Leemos mucho últimamente en prensa si unos coches contaminan más que otros y qué tipo de medidas deberían tomarse, pero ¿somos conscientes de que también algunas inversiones “contaminan” más que otras?
Quizá el primer paso consista en conocer cómo se mide lo que contaminan las empresas, y concretamente respecto al aire que respiramos. Para ello, tomaremos la definición que establece la Oficina Española de Cambio Climático para huella de carbono.

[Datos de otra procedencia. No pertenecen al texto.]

(* ===== verification/ChanCbOps.v ===== *)
(** What channel operations do to callback entries: the waiters they claim are queued for the
    loop thread, the others keep their place; and the loop thread's own put and take. *)

From S2P Require Import Prelude Chan ChanInv ChanOps ChanClose ChanProps ChanCb.

Module ChanCbOps.
Import Chan ChanInv ChanOps ChanClose ChanProps ChanCb.

(** ** What channel operations never do to a callback entry *)

(** The fields of an entry that only its creator and the loop thread write. *)
Definition stat (e : goc_entry) :=
  (kind e, is_put e, (cb e, put_cb e), put_val e, ech e, fired e, cancelled e, free_on_drain e, result_slot e).

(** No entry appears under an old address, and no callback entry at all. *)
Record conserves (w w' : world) : Prop := {
  cs_next : (next_id w <= next_id w')%positive;
  cs_ents : ∀ p e', ents w' !! p = Some e' →
    (∃ e, ents w !! p = Some e ∧ stat e' = stat e) ∨ ((next_id w <= p)%positive ∧ kind e' ≠ GOC_CALLBACK)
}.
Lemma conserves_refl w : conserves w w.
Proof. split; [lia|]. intros p e He. left. by exists e. Qed.
Lemma conserves_trans w1 w2 w3 : conserves w1 w2 → conserves w2 w3 → conserves w1 w3.
Proof.
  intros [N1 E1] [N2 E2]. split; [lia|]. intros p e3 He3. destruct (E2 p e3 He3) as [(e2 & He2 & Hs)|[Hp Hk]].
  - destruct (E1 p e2 He2) as [(e1 & He1 & Hs1)|[Hp Hk]]; [left; exists e1; split; [done|congruence]|right].
    split; [done|]. unfold stat in Hs. congruence.
  - right. split; [lia|done].
Qed.

Definition conserving {A} (m : prog world A) : Prop := ∀ w a w', m w = ok (a, w') → conserves w w'.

Esta es “la totalidad de gases de efecto invernadero (GEI) emitidos por efecto directo o indirecto por un individuo, organización, evento o producto» y se mide en toneladas de CO2 equivalentes.
Si nos centramos en una organización, entonces recurrimos al término “alcance” para distinguir las emisiones que se analizan en su cálculo. Así, se clasifican en 1, 2 y 3, según los siguientes términos:
Alcance 1: Son emisiones directas de GEI de recursos que son propiedad o que están controladas por la empresa que analizamos. Por ejemplo, los vehículos de la compañía.
Alcance 2: Son emisiones indirectas de GEI asociadas a la generación de electricidad, gas u otras formas de energía producida de manera externa a la organización, pero utilizada en el proceso productivo de la misma. Por ejemplo, la energía que contrata una compañía con una empresa de electricidad.
Alcance 3: Son emisiones indirectas de GEI derivadas de operaciones de una firma pero no propiedad ni controlada por la misma. Por ejemplo, el transporte de nuestros productos cuando es realizado por un tercero.
Al trasladar esto al mundo de la inversión, y más concretamente al de la renta variable, podríamos calcular qué impacto producen las compañías o los fondos en los que invertimos y si contaminan más o menos que otros.
Como ejemplo, en 2017 las empresas que comprenden el índice MSCI World generaron alrededor de 79 toneladas de CO2 por millón de euros invertido, mientras que la cartera ISR de Tressis generó 45 toneladas por millón invertido, es decir un 43% menos de emisiones.
Si quisiéramos compararlo con algo más cercano a nuestra vida cotidiana, según el Banco Mundial, una persona genera en España alrededor de 5 toneladas de CO2 al año. Es decir, que por cada millón invertido ahorraríamos el equivalente al CO2 que producen casi 7 personas al año.
¿Y este planteamiento, qué puede aportarle a una empresa que cotice en bolsa?
Por supuesto, contribuir a la lucha contra el cambio climático, pero además le permite:
Como muestra de la importancia que este asunto tiene hoy en día, más de 6300 compañías cotizadas contestaron a la encuesta anual de 2017 que realiza Carbon Disclosure Project. Esta iniciativa inversora, que reúne a 656 firmantes y más de 87 billones (de los de 12 ceros) bajo gestión, requiere información a las grandes compañías cotizadas sobre los riesgos y oportunidades derivados del cambio climático, en representación de los inversores institucionales firmantes.
Por el momento muchas de estas iniciativas son voluntarias, pero países como Francia ya obligan a que las grandes empresas (cotizadas o no), los bancos, las aseguradoras y las gestoras de fondos cuyo patrimonio supere los 500 millones de euros (por fondo) informen una vez al año sobre los riesgos climáticos a los que están expuestas sus inversiones y las medidas que están tomando para cubrirse de ellos. Prácticamente todas han optado por la medición de la huella de carbono y el establecimiento de objetivos de reducción de la misma.
Esta mejor práctica será un referente en el futuro para legislaciones europeas, como la española que actualmente se halla en proceso parlamentario, para acercar la inversión sostenible a sus ciudadanos.
Afortunadamente hoy la tecnología pone a nuestro alcance los medios para que, como el buen caminante de Lao Tse, no dejemos huellas. Ni siquiera la de carbono.